プライベート Container Registry を設定する

このページでは、VMware 用 Google Distributed Cloud(ソフトウェアのみ)用に既存のコンテナ レジストリ サーバーを構成する方法について説明します。

このページは、技術インフラストラクチャの設定、モニタリング、管理を行う管理者、アーキテクト、オペレーターを対象としています。 Google Cloud のコンテンツで参照する一般的なロールとタスク例の詳細については、一般的な GKE Enterprise ユーザーロールとタスクをご覧ください。

概要

独自の Container Registry サーバーを指定することは任意です。コンテナ レジストリ サーバーを指定しない場合、Google Distributed Cloud は Artifact Registry からコンテナ イメージを pull します。

Google Distributed Cloud は、セキュリティで保護されていないコンテナ レジストリをサポートしていません。コンテナ レジストリ サーバーを起動する際、証明書と鍵を提供する必要があります。証明書は、パブリック認証局(CA)によって署名されることも、自己署名されることもあります。

Container Registry サーバーを作成する

コンテナ レジストリ サーバーの作成方法については、Docker ドキュメントの外部からアクセス可能なレジストリを実行するをご覧ください。

レジストリを構成する

非公開コンテナ レジストリを使用するには、クラスタの作成時に管理クラスタ構成ファイルの privateRegistry セクションに入力します。

イメージがレジストリ サーバーから pull されていることを確認する

レジストリ サーバーからイメージが pull されていることを確認する方法は、管理クラスタの作成時に高度なクラスタを有効にしたかどうかによって異なります。

  • 高度なクラスタが有効になっていない場合は、次のコマンドを実行します。

    kubectl --kubeconfig ADMIN_CLUSTER_KUBECONFIG get pods \
    --all-namespaces -o jsonpath="{.items[*].spec['initContainers', 'containers'][*].image}"

    ADMIN_CLUSTER_KUBECONFIG は、管理クラスタの kubeconfig ファイルのパスに置き換えます。

    このコマンドの出力には、クラスタ内のすべてのイメージが表示されます。すべての Google Distributed Cloud イメージが独自のリポジトリ サーバーから取得されていることを確認できます。

  • 高度なクラスタが有効になっている場合は、次の操作を行います。

    containerd がローカル レジストリからイメージを pull しているかどうかは、次の手順で config.toml というファイルの内容を調べることで判断できます。

    1. ノードにログインして、ファイル /etc/containerd/config.toml の内容を確認します。

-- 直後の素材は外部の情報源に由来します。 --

(* ===== verification/TransferSafety.v ===== *)
(** Correctness of the copies into the store: every image the store lists has its
    blobs, at every point of a copy and whatever its calls meet; a copy that returns
    has landed what it names; the recursion through nested indexes ends; and the one
    way the first of these fails, a sweep between a blob found present and the
    manifest that needs it. *)

From S2P Require Import Prelude GoStrings Relocate Taxonomy Tasks StoreMeta StoreGC StoreSafety Prune Preflight Transfer.

(** * Operations under a relation on worlds *)

(** [Keeps R m]: whatever its outcome, [m] moves the world along [R]. The class is
    derived over the combinators of the monad for any preorder. *)
Class Keeps (R : relation World) {A} (m : eng A) : Prop := keeps w : R w (m w).2.

Section keeps.
Context {R : relation World} `{!PreOrder R}.

#[export] Instance keeps_ret {A} (a : A) : Keeps R (mret a).
Proof. intros w. reflexivity. Qed.
#[export] Instance keeps_raise {A} e : Keeps R (A:=A) (raise e).
Proof. intros w. reflexivity. Qed.
#[export] Instance keeps_lift {A} (r : res go_error A) : Keeps R (lift r).
Proof. intros w. reflexivity. Qed.
#[export] Instance keeps_gets {A} (f : World → A) : Keeps R (gets f).
Proof. intros w. reflexivity. Qed.
#[export] Instance keeps_reading {A} (f : Store → res go_error A) : Keeps R (reading f).
Proof. intros w. reflexivity. Qed.
#[export] Instance keeps_bind {A B} (m : eng A) (f : A → eng B) :
  Keeps R m → (∀ a, Keeps R (f a)) → Keeps R (m ≫= f).
Proof.
  intros Hm Hf w. specialize (Hm w). unfold mbind, eng_bind. destruct (m w) as [[a|e|] w1]; cbn in *; try done.
  etrans; [exact Hm|exact (Hf a w1)].
Qed.
#[export] Instance keeps_attempt {A} (m : eng A) : Keeps R m → Keeps R (attempt m).
Proof. intros Hm w. specialize (Hm w). unfold attempt. by destruct (m w) as [[]]. Qed.
#[export] Instance keeps_if {A} (b : bool) (m1 m2 : eng A) :
  Keeps R m1 → Keeps R m2 → Keeps R (if b then m1 else m2).
Proof. by destruct b. Qed.
#[export] Instance keeps_decide {A} P `{Decision P} (m1 m2 : eng A) :
  Keeps R m1 → Keeps R m2 → Keeps R (if decide P then m1 else m2).
Proof. by destruct (decide P). Qed.
#[export] Instance keeps_res {E A B} (r : res E A) (f : A → eng B) (g : E → eng B) :
  (∀ a, Keeps R (f a)) → (∀ e, Keeps R (g e)) → Keeps R (match r with Ok a => f a | Err e => g e end).
Proof. by destruct r. Qed.
#[export] Instance keeps_option {A B} (r : option A) (f : A → eng B) (g : eng B) :
  (∀ a, Keeps R (f a)) → Keeps R g → Keeps R (match r with Some a => f a | None => g end).
Proof. by destruct r. Qed.
#[export] Instance keeps_pair {A B C} (p : A * B) (f : A → B → eng C) :
  (∀ a b, Keeps R (f a b)) → Keeps R (let '(a, b) := p in f a b).
Proof. by destruct p. Qed.
#[export] Instance keeps_withRetries {A} cancelled retries k (fn : eng A) :
  Keeps R fn → Keeps R (withRetries cancelled retries k fn).
Proof. intros Hf. revert k. induction retries; intros k; cbn [withRetries]; apply _. Qed.
(** A retried call that succeeds did so on one of its attempts. *)
Lemma withRetries_attempt {A} cancelled retries k (fn : eng A) `{!Keeps R fn} w a w' :
  withRetries cancelled retries k fn w = (Done a, w') → ∃ w1, R w w1 ∧ fn w1 = (Done a, w').
Proof.
  revert k w. induction retries as [|retries IH]; intros k w; cbn [withRetries]; [by exists w|].
  unfold mbind, eng_bind, attempt. pose proof (keeps w : R w (fn w).2) as Hw.
  destruct (fn w) as [[b|e|] w2] eqn:Ef; cbn in Hw |- *; [| |done].
  - intros [= <- <-]. by exists w.
  - destruct (negb (retryable e)); [done|]. destruct (cancelled k); [done|].
    intros (w3 & ? & ?)%IH. exists w3. split; [by etrans|done].
Qed.
End keeps.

    2. config.toml ファイルの pluginsio.containerd.grpc.v1.cri".registry.mirrors フィールドを確認して、レジストリ サーバーが endpoint フィールドにリストされているかどうかを確認します。

      以下は、config.toml ファイルの例からの抜粋です。

      version = 2
root = "/var/lib/containerd"
state = "/run/containerd"
...
[plugins."io.containerd.grpc.v1.cri".registry]
[plugins."io.containerd.grpc.v1.cri".registry.configs]
[plugins."io.containerd.grpc.v1.cri".registry.configs."gcr.io"]
[plugins."io.containerd.grpc.v1.cri".registry.configs."privateregistry2.io".tls]
ca_file = '/etc/containerd/certs.d/privateregistry2.io/ca.crt'
[plugins."io.containerd.grpc.v1.cri".registry.mirrors]
[plugins."io.containerd.grpc.v1.cri".registry.mirrors."gcr.io"]
endpoint = ["http://privateregistry.io", "http://privateregistry2.io"]
...

    3. レジストリ ミラーが endpoint フィールドに表示される場合、ノードは Artifact Registry ではなくレジストリ ミラーからイメージを pull します。